Because we have a large number of unusual plants with collection data, we are frequently asked about whether researchers can work on our plants or a variety of studies. Currently, we will participate in a study of Sansevieria DNA, particularly focusing on certain groups within the genus to look at relationships among species and possibly their evolution. Other past studies involve Euphorbia, Cyphostemma, and Agave, and we'd like to work on our large stock collection of Aloe.
With our 21,000 square feet, we now have the ability to grow larger plants without worrying about the effect of winter frosts. In addition, we're adding new shade structures this year for frost-tolerant species. Producing our own seed from plants that we can verify as real species is important to our ability to offer our customers the best plants that we can, and we are committed to propagation within our stock plants.
Bob and Toni were in South Africa in October 2014 in the Northern Cape Province, which is where many interesting winter-growing succulent plants grow. We were with Doug Dawson from Phoenix and Karel du Toit, who has Pillansii Tours out of Springbok. It was an excellent trip; perhaps the most important statistic is that Toni and I took around 2900 photographs. Many of these are mesembs and Crassulas with which we are only vaguely familiar, so the learning curve is quite steep to climb for identifying what's in these photographs, much less determining how we might grow them and offer them to our customers. On the other hand, we saw many familiar Aloes and Euphorbias, as well as some new ones that might be interesting to grow. Sometime soon we're headed back to South Africa, this time to visit the center of the country and the northeast, particularly to see the last two Adeniums that we haven't visited in the wild yet (multiflorum and swazicum). We also intend to visit a few South African friends along the way.
New Seedlings and Cuttings
Our production of seedlings of everything from rare Euphorbias to relatively common Adeniums has overwhelmed our greenhouse, prompting us to seemingly perpetually rearrange our inventory. The 2015 seedling production was our best ever, with a number of new species that we've never offered before coming up in droves. This is particularly true for Aloes, where we have a number of new species we've never even seen before, as well as some unusual geophytes and especially mesembs inspired by our most recent trip to South Africa. We've had a bumper crop of new seedlings in 2016 as well, and many of these will become available in the next year or so.
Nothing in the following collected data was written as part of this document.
(** [!!conflict] on the first selected row: some row passes the filter. *)
Lemma first_row_true_iff c rows :
  match Drizzle.select_where c rows with
  | _ :: _ => true
  | [] => false
  end = true <-> exists b, In b rows /\ c b = true.
Proof.
  unfold Drizzle.select_where.
  destruct (filter c rows) as [|hd tl] eqn:E; split.
  - discriminate.
  - intros (b & Hin & Hc).
    assert (In b (filter c rows)) as H by (apply filter_In; auto).
    rewrite E in H. destruct H.
  - intros _. exists hd.
    apply filter_In. rewrite E. left; reflexivity.
  - reflexivity.
Qed.

(** [conflicts.length > 0] says the same. *)
Lemma length_positive_first_row c rows :
  (0 <? Z.of_nat (List.length (Drizzle.select_where c rows))) =
  match Drizzle.select_where c rows with
  | _ :: _ => true
  | [] => false
  end.
Proof.
  destruct (Drizzle.select_where c rows); simpl; [reflexivity|].
  apply Z.ltb_lt. lia.
Qed.

(** storage.ts: its three cases are those of part_001 asked about the
    local reading of the candidate instants. *)
Lemma server_overlapCases_local (localTime : Date -> Date) (s e : Date) b :
  ServerStorage.overlapCases localTime s e b =
  StoragePart001.overlapCases (localTime s) (localTime e) b.
Proof. reflexivity. Qed.

(** The three cases, spelled out on a row. *)
Lemma overlapCases_true_iff (s e : Date) b :
  StoragePart001.overlapCases s e b = true <->
  (Booking.startTime b <= s /\ s <= Booking.endTime b) \/
  (Booking.startTime b <= e /\ e <= Booking.endTime b) \/
  (s <= Booking.startTime b /\ Booking.endTime b <= e).
Proof.
  unfold StoragePart001.overlapCases, Drizzle.or, Drizzle.and,
    Drizzle.lte, Drizzle.gte, Drizzle.col, Drizzle.val,
    bookings.startTime, bookings.endTime.
  simpl. rewrite !orb_true_iff, !andb_true_iff, !Z.leb_le.
  intuition (try discriminate; auto).
Qed.

(** For well-formed intervals the three cases collapse to the single
    closed-interval inequality. *)
Lemma overlapCases_closed (s e : Date) b :
  s <= e -> Booking.startTime b <= Booking.endTime b ->
  (StoragePart001.overlapCases s e b = true <->
   specOverlapRule s e (Booking.startTime b) (Booking.endTime b)).
Proof.
  intros Hse Hb. rewrite overlapCases_true_iff. unfold specOverlapRule.
  lia.
Qed.

(** What a row must satisfy to be selected by the part_001 query. *)
Lemma conditions_true_iff (r : Z) (s e : Date) (x : option Z) b :
  Drizzle.and (StoragePart001.conditions r s e x) b = true <->
  Booking.resourceId b = r /\
  StoragePart001.overlapCases s e b = true /\
  (truthy x = true -> Some (Booking.id b) <> x).
Proof.
  unfold StoragePart001.conditions.
  destruct x as [v|]; simpl truthy.
  - destruct (v =? 0) eqn:Hv; simpl negb; cbv iota.
    + unfold Drizzle.and. simpl forallb.
      unfold Drizzle.eq at 1, Drizzle.col, Drizzle.val, bookings.resourceId.
      rewrite !andb_true_iff, Z.eqb_eq.
      intuition discriminate.
    + unfold Drizzle.and. simpl forallb.
      unfold Drizzle.not, Drizzle.eq, Drizzle.col, Drizzle.val,
        bookings.resourceId, bookings.id.
      rewrite !andb_true_iff, Z.eqb_eq, negb_true_iff, Z.eqb_neq.
      split.
      * intros (Hr & Ho & Hid & _). repeat split; auto.
        intros _ Heq. injection Heq as Heq. contradiction.
      * intros (Hr & Ho & Hid). repeat split; auto.
        intros Heq. apply Hid; [reflexivity | congruence].
  - unfold Drizzle.and. simpl forallb.
    unfold Drizzle.eq at 1, Drizzle.col, Drizzle.val, bookings.resourceId.
    rewrite !andb_true_iff, Z.eqb_eq.
    intuition discriminate.
Qed.

(** part_001: the answer is [true] exactly when some row of the
    resource, other than the excluded one, falls under the three cases. *)
Lemma part001_true_iff rows (r : Z) (s e : Date) (x : option Z) :
  StoragePart001.checkBookingConflict rows r s e x = true <->
  exists b, In b rows /\ Booking.resourceId b = r /\
            StoragePart001.overlapCases s e b = true /\
            (truthy x = true -> Some (Booking.id b) <> x).
Proof.
  unfold StoragePart001.checkBookingConflict.
  rewrite first_row_true_iff.
  split; intros (b & Hin & H); exists b; split; auto;
    apply conditions_true_iff; exact H.
Qed.

Lemma part001_false_iff rows (r : Z) (s e : Date) (x : option Z) :
  StoragePart001.checkBookingConflict rows r s e x = false <->
  forall b, In b rows -> Booking.resourceId b = r ->
            (truthy x = true -> Some (Booking.id b) <> x) ->
            StoragePart001.overlapCases s e b = false.
Proof.
  split.
  - intros Hf b Hin Hr Hx.
    destruct (StoragePart001.overlapCases s e b) eqn:Ho; [|reflexivity].
    assert (StoragePart001.checkBookingConflict rows r s e x = true) as Ht
      by (apply part001_true_iff; exists b; auto).
    congruence.
  - intros H.
    destruct (StoragePart001.checkBookingConflict rows r s e x) eqn:Hc;
      [|reflexivity].
    apply part001_true_iff in Hc. destruct Hc as (b & Hin & Hr & Ho & Hx).
    rewrite (H b Hin Hr Hx) in Ho. discriminate.
Qed.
We're starting to grow a lot of columnar cacti, which is a serious change for our business.
What should be especially interesting to some of you is a new commitment to propagation via cuttings, which we are now doing to increase many rare species, notably Euphorbias, Commiphora, and Bursera. Expect our offerings of Euphorbias to increase, particularly related to plant size and quality. We're finally getting the senescent plants that once filled out greenhouse space to grow into decent looking plants, and we're getting happier about the quality of plants we offer for sale.